En el reflejo, el hombre exhibía una combinación de protección y debilidad que hacía lícito que posara sus ojos en el pecho de la muchacha. Un extremo de su bufanda le servía de almohada, el resto le cubría el cuello y la boca. De tanto en tanto, el paño parecía obstaculizarle la respiración, pero antes de que él manifestara el menor signo de molestia la muchacha se la reacomodaba con suavidad. El procedimiento se repitió tantas veces que Shimamura empezó a sentir impaciencia. Lo mismo ocurría con el sobretodo: cada vez que se abría uno de los faldones, la muchacha se apresuraba a colocarlo en su lugar, cubriendo las piernas del hombre. Todo era completamente natural, como si ambos estuvieran igualmente decididos a repetir esa rutina durante lo que restaba del viaje. Shimamura contemplaba la escena sin sentir ni el menor asomo del dolor que suscita lo verdaderamente triste. Más bien era como asistir a la escena de un sueño, seguramente por el efecto de verla reflejada en el cristal, superpuesta al paisaje nocturno.

Las dos figuras, transparentes e intangibles, y el fondo, cada vez más difuso en la oscuridad creciente del crepúsculo, se fundían en una atmósfera ajena a este mundo. Cuando una mínima variación en las montañas lejanas se sobreimprimía al rostro de la muchacha, Shimamura sentía una turbación de inexpresable belleza en el pecho. En el cielo aún se veían restos rojos del atardecer. Todo contorno individual se perdía en la distancia, el monótono paisaje de la montaña se hacía aún más vago a medida que se apagaban los últimos restos de color. Nada atraía la mirada, sólo quedaba dejarse llevar. Mientras subía al coche, Shimamura miró los delicados carámbanos que colgaban goteantes del alero de la estación. El blanco de la nieve en el techo los hacía aún más blancos, como si un manto de silencio hubiera caído sobre la tierra.

—El frío aquí arriba es diferente. Se siente diferente cuando uno toca algo.

—El año pasado tuvimos más de tres metros de nieve.

—¿Siempre es igual?

—Por lo general no pasa de dos.

—¿Cuándo empiezan las nevadas fuertes?

—Están por empezar. Hoy tuvimos treinta centímetros, pero buena parte se ha derretido ya.

—¿Buena parte?

—Y en cualquier momento tendremos la primera nevada fuerte.

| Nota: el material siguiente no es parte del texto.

Lemma all_vtxos_safe cfg s0 t f : forfeits_inv cfg s0 t f -> all_vtxos (E:=SrvError) (sf_signed_vtxos f) <> Panic.
Proof.
  intros Hf. pose proof (fv_tree _ _ _ _ Hf) as Ht. pose proof (tv_facts _ _ _ Ht) as Hfacts.
  destruct (fv_facts _ _ _ _ Hf) as [(sigs & Hver & Hct) _ _ _]. destruct (tree_ok_of _ _ _ Hfacts) as [Hnew Hok].
  destruct (tf_tx _ _ _ Hfacts) as (rtx & o & c & change & _ & Htxid & Ho & _ & Hout).
  apply (into_cached_tree_err (E':=SrvError) _ _ _ _ _ _ (tf_spec _ _ _ Hfacts) Hnew Hok) in Hct.
  assert (Hspec : st_spec (ct_spec (sf_signed_vtxos f)) = ut_spec (vt_unsigned_tree t)).
  { pose proof Hct as Hct'. apply bind_Ok in Hct' as (x & _ & Hct'). by apply Ok_inj in Hct' as <-. }
  unfold all_vtxos. rewrite Hspec. apply safe_mapM. intros l Hl%elem_of_seq.
  destruct (lookup_lt_is_Some_2 (ts_vtxos (ut_spec (vt_unsigned_tree t))) l) as [q Hq]; [unfold nb_leaves in Hl; lia|].
  destruct (build_vtxo_good (E:=SrvError) _ _ _ _ sigs rtx l q (tf_spec _ _ _ Hfacts) (tf_dust _ _ _ Hfacts) Hnew Hok Hver)
    as (c' & v & txs & Hc' & Hbv & _); [|done|].
  { split; [done|]. exists o. split; [done|]. by rewrite Hout. }
  assert (c' = sf_signed_vtxos f) as -> by congruence. by rewrite Hbv.
Qed.

Lemma finish_safe cfg s0 t f a w : forfeits_inv cfg s0 t f -> sf_proceed f = true -> (forall psbt, an_finish_tx a psbt <> Panic) ->
  safe (finish a f) w.
Proof.
  intros Hf Hp Ha. unfold finish. apply run_safe_bind; [by apply run_safe_lift, safe_map_err|]. intros tx w1 _.
  apply run_safe_bind; [apply run_safe_lift, safe_ensure|]. intros _ w2 _. apply run_safe_bind; [done|]. intros _ w3 _.
  apply run_safe_bind; [apply run_safe_lift, safe_mapM|].
  - intros id (p & -> & Hid)%list_elem_of_fmap. destruct p as [id v]. apply elem_of_map_to_list in Hid. cbn [fst]. unfold forfeit_state_of.
    pose proof (fv_proceed _ _ _ _ Hf Hp) as Hd. assert (Hin : id ∈ dom (sf_inputs f)) by (apply elem_of_dom; by eexists).
    rewrite <- Hd in Hin. apply elem_of_dom in Hin. apply no_panic_bind; [by apply safe_expect|]. intros [uns sg] _.
    destruct (ff_same _ _ _ (fv_facts _ _ _ _ Hf)) as (Hins & _). rewrite Hins in Hid.
    destruct (ff_nonces _ _ _ (fv_facts _ _ _ _ Hf) id v Hid) as (secs & -> & -> & _). done.
  - intros ffs w4 _. unfold zoom, safe. apply run_safe_map_err, finish_round_safe. by eapply all_vtxos_safe.
Qed.

Definition state_inputs (st : RoundState) : gmap VtxoId Vtxo :=
  match st with
  | StCollectingPayments s => co_inputs s
  | StSigningVtxoTree t => vt_inputs t
  | StSigningForfeits f => sf_inputs f
  | StFinished _ => ∅
  end.

Lemma next_attempt_safe seq att data locked allowed common ch key w :
  safe (next_attempt (collecting_new seq (att + 1) data locked (Some allowed) common ch key)) w.
Proof.
  unfold next_attempt. apply run_safe_bind.
  - apply run_safe_infallible. unfold need_new_round, first_attempt. cbn [collecting_new co_attempt_seq co_allowed].
    rewrite (bool_decide_false (_ = None)) by done. rewrite (bool_decide_false (att + 1 = 0)%nat) by lia. done.
  - intros b w' _. by destruct b.
Qed.


(** ** Enough nonces *)
Lemma with_change_nonces {E} cfg d s outs change : co_inv s -> co_data s = round_data_of cfg ->
  with_change (E:=E) cfg d (co_outputs s) = Ok (outs, change) ->
  Forall (fun o => length (vp_nonces o) = nb_round_nonces cfg) outs /\
  (length outs = 1 \/ length outs <= nb_round_nonces cfg * 3 / 4)%nat /\ (0 < length outs)%nat.
Proof.
  intros Hs Hd H. unfold with_change in H. case_bool_decide as Hnil.
  - apply nil_length_inv in Hnil. rewrite Hnil in H. apply bind_Ok in H as ([o sec] & Ho & [= <- <-]).
    apply bind_Ok in Ho as (k & _ & [= <- <-]). cbn -[nonce_pairs_for]. split; [|split; [by left|lia]].
    constructor; [|constructor]. cbn -[nonce_pairs_for]. by rewrite length_fmap, length_nonce_pairs.
  - injection H as <- <-. pose proof (ci_max _ Hs) as Hm. rewrite Hd in Hm. cbn [round_data_of max_output_vtxos] in Hm.
    split; [|split; [by right|lia]]. eapply Forall_impl; [apply (ci_outputs _ Hs)|]. intros o [-> _]. by rewrite Hd.
Qed.

(** The specification of the tree for these outputs. *)
Definition round_spec (cfg : RoundConfig) (s : CollectingPayments) (outs : list VtxoParticipant) (height : Z) : VtxoTreeSpec :=
  mkTreeSpec (vp_req <$> outs) height (keypair_public_key (server_key cfg)) (vtxo_exit_delta cfg)
    [keypair_public_key (co_cosign_key s)].

(** C36. The configured number of nonces is enough.  A round takes at most three
    outputs for every four nonces, and then the tree never has more nodes than
    there are nonces: the assertion in [CollectingPayments::progress] holds, and
    the nonces of all users and of the server can be aggregated for every node. *)
Theorem round_nonces_suffice (cfg : RoundConfig) (d : Draws) (s : CollectingPayments) outs change height : co_inv s ->
  co_data s = round_data_of cfg -> (0 < nb_round_nonces cfg)%nat ->
  with_change (E:=RoundError) cfg d (co_outputs s) = Ok (outs, change) ->
  spec_ok (round_spec cfg s outs height) ->
  exists nb, spec_nb_nodes (round_spec cfg s outs height) = Some nb /\ (nb <= nb_round_nonces cfg)%nat /\ forall rand, exists aggs,
    calculate_cosign_agg_nonces (round_spec cfg s outs height) (kget (user_nonces outs)) [(nonce_pairs_for (co_cosign_key s) nb rand).*2] = Ok aggs /\
    length aggs = nb.
Proof.
  intros Hs Hd Hpos H. set (spec := round_spec cfg s outs height). intros Hok. destruct (with_change_nonces _ _ _ _ _ Hs Hd H) as (Hns & Hmax & Hlen).
  destruct (with_change_Ok _ _ _ _ _ Hs H) as (Hnd & _).
  assert (Hn : nb_leaves spec = length outs) by (unfold nb_leaves; cbn; apply length_fmap).
  destruct (new_spec (nb_leaves spec)) as (t & Hnew & Hok'); [lia|]. pose proof (nb_nodes_for_leaves_tree (nb_leaves spec) t ltac:(lia) Hok') as Hnb.
  assert (Hle : (nb_nodes t <= nb_round_nonces cfg)%nat).
  { rewrite (ok_length _ _ Hok'), Hn. pose proof (nb_inner_spec (length outs) ltac:(lia)). destruct Hmax as [Hmax|Hmax]; [lia|].
    pose proof (Nat.div_mod_eq (nb_round_nonces cfg * 3) 4). lia. }
  exists (nb_nodes t). split; [done|]. split; [done|]. intros rand.
  destruct (agg_nonces_total spec Hok t Hnew (kget (user_nonces outs)) [(nonce_pairs_for (co_cosign_key s) (nb_nodes t) rand).*2])
    as [aggs Haggs]; [done| | |].
  - constructor; [|constructor]. by rewrite length_fmap, length_nonce_pairs.
  - intros l pk Hl. unfold leaf_key in Hl. apply bind_Some in Hl as (r & Hr & Hpk). cbn in Hr.
    rewrite list_lookup_fmap in Hr. apply fmap_Some in Hr as (o & Ho & ->). apply list_elem_of_lookup_2 in Ho.
    exists (vp_nonces o). split; [by apply user_nonces_kget|]. rewrite Forall_forall in Hns. by rewrite (Hns o Ho).
  - exists aggs. split; [done|]. by apply (agg_nonces_inv spec Hok t Hnew) in Haggs as (_ & Hl & _).
Qed.
End NoPanic.

(** *** Witness: no signatures at all are sent for the sample round. *)
Lemma sample_inputs_valid : inputs_valid (B := model) (state_inputs (B := model) sample_st1).
Proof.
  assert (H : forallb (fun p => is_ok (output_taproot (B := model) (E := string) p.2)) (map_to_list (state_inputs (B := model) sample_st1)) = true)
    by (vm_compute; reflexivity).
  intros id v Hv%elem_of_map_to_list. rewrite List.forallb_forall in H. apply list_elem_of_In in Hv. specialize (H _ Hv). cbn in H.
  destruct (output_taproot _) as [tr|e|]; [by exists tr|discriminate H..].
Qed.


(** Nobody takes part: the server's placeholder is the only output. *)
Definition idle_state : CollectingPayments (B := model) :=
  collecting_new (B := model) 1 0 (round_data_of (B := model) sample_round_cfg) ∅ None None (replicate 32 Byte.x01) Byte.x0a.
Definition idle_outs : list (VtxoParticipant (B := model)) :=
  (ok_value ([], None) (with_change (B := model) (E := RoundError) sample_round_cfg sample_draws (co_outputs idle_state))).1.

Lemma idle_spec_ok height server delta keys : height = 244 ->
  spec_ok (B := model) (mkTreeSpec (B := model) (vp_req (B := model) <$> idle_outs) height server delta keys).
Proof.
  intros ->. assert (H : exists k pk ns, idle_outs =
    [mkParticipant (B := model) (mkSignedRequest (B := model) (mkRequest (B := model) P2WSH_DUST (new_pubkey (B := model) k)) (Some pk)) ns])
    by (eexists _, _, _; reflexivity).
  destruct H as (k & pk & ns & ->). split; [cbn; lia|by eexists| |cbn; unfold P2WSH_DUST; lia].
  repeat constructor; cbn; [unfold P2WSH_DUST; lia|by eexists].
Qed.

Lemma round_nonces_suffice_witness : exists nb, (nb <= 2)%nat /\ exists aggs,
  calculate_cosign_agg_nonces (B := model)
    (round_spec (B := model) sample_round_cfg idle_state idle_outs 244)
    (kget (user_nonces (B := model) idle_outs)) [(nonce_pairs_for (B := model) (co_cosign_key idle_state) nb (fun _ => 0)).*2] = Ok aggs /\ length aggs = nb.
Proof.
  destruct (round_nonces_suffice (B := model) (F := col_fees) sample_round_cfg sample_draws idle_state idle_outs
    (ok_value ([], None) (with_change (B := model) (E := RoundError) sample_round_cfg sample_draws (co_outputs idle_state))).2 244)
    as (nb & _ & Hnb & Haggs).
  - by apply (collecting_new_inv (B := model) (F := col_fees)).
  - reflexivity.
  - cbn. lia.
  - assert (Hok : is_ok (with_change (B := model) (E := RoundError) sample_round_cfg sample_draws (co_outputs idle_state)) = true)
      by (vm_compute; reflexivity).
    unfold idle_outs. destruct (with_change _ _ _) as [[outs change]|e|]; [reflexivity|discriminate Hok..].
  - by apply idle_spec_ok.
  - exists nb. split; [exact Hnb|]. apply (Haggs (fun _ => 0)).
Defined.

(** An output for an HTLC whose expiry is no block height is accepted, and
    building the tree then panics. *)
Definition bad_htlc : VtxoParticipant (B := model) :=
  mkParticipant (B := model) (mkSignedRequest (B := model) (mkRequest (B := model) 1000
    (ServerHtlcRecv (B := model) (mkHtlcRecvPolicy (B := model) Byte.x05 (replicate 32 Byte.x01) 100 500000000))) (Some Byte.x0b)) [1; 2].
Definition bad_sig : @Signature model :=
  (x_only_public_key (Bitcoin := model) (vtxo_user_pubkey (B := model) sample_vtxo),
   ok_value [] (as_signable_message (B := model) (replicate 32 Byte.x01) (vtxo_id (B := model) sample_vtxo) [vp_req (B := model) bad_htlc] [])).
Definition bad_request : Event (B := model) :=
  EvInput (RegisterPayment (B := model) [mkIdInput (B := model) (vtxo_id (B := model) sample_vtxo) bad_sig] [bad_htlc] []).

Lemma bad_htlc_expiry_panics :
  match (process (B := model) (P := sample_wallet) (F := col_fees) sample_answers
    (match sample_st0 with StCollectingPayments s => s | _ => col_state end)
    [mkIdInput (B := model) (vtxo_id (B := model) sample_vtxo) bad_sig] [bad_htlc] [] sample_world).1 with
  | Ok (inr _) => true | _ => false end = true /\
  match (sample_step bad_request sample_st0 sample_world).1 with Panic => true | _ => false end = true.
Proof. split; vm_compute; reflexivity. Qed.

Eran los primeros días de diciembre. Shimamura aspiró hondo. Primero sintió que se le cortaba la respiración pero luego el aire frío le aclaró la cabeza como limpiándolo por dentro.

—¿Sigue aquí la muchacha que vivía con la maestra de música?

—Sigue. ¿No la vio en la estación? La de la capa azul.

—¿Era ella? ¿Podemos llamarla más tarde?

—¿Esta noche?

—Sí, esta noche.

—Tengo entendido que el hijo de la maestra de música venía en el mismo tren que usted. Por eso estaba ella en la estación.

De manera que el pasajero enfermo que había estado contemplando durante el viaje era el hijo de la maestra de música. La maestra de música en cuya casa vivía la mujer que Shimamura había venido a ver. Un asomo de escalofrío acompañó el descubrimiento, tan leve que lo que sorprendió a Shimamura fue lo poco que le impresionaba aquella coincidencia.

En algún lugar de su corazón, sintió que se formaba una pregunta con tanta nitidez como si estuviera corporizándose delante de él: ¿qué relación había entre la mujer que su mano comenzó a recordar durante el viaje y aquella en cuyo ojo se había reflejado la luz de la montaña? ¿O era que aún no terminaba de librarse del embrujo del paisaje crepuscular visto desde aquella ventanilla? ¿O todo era un símbolo de que el paso del tiempo fluía como aquel paisaje de montaña?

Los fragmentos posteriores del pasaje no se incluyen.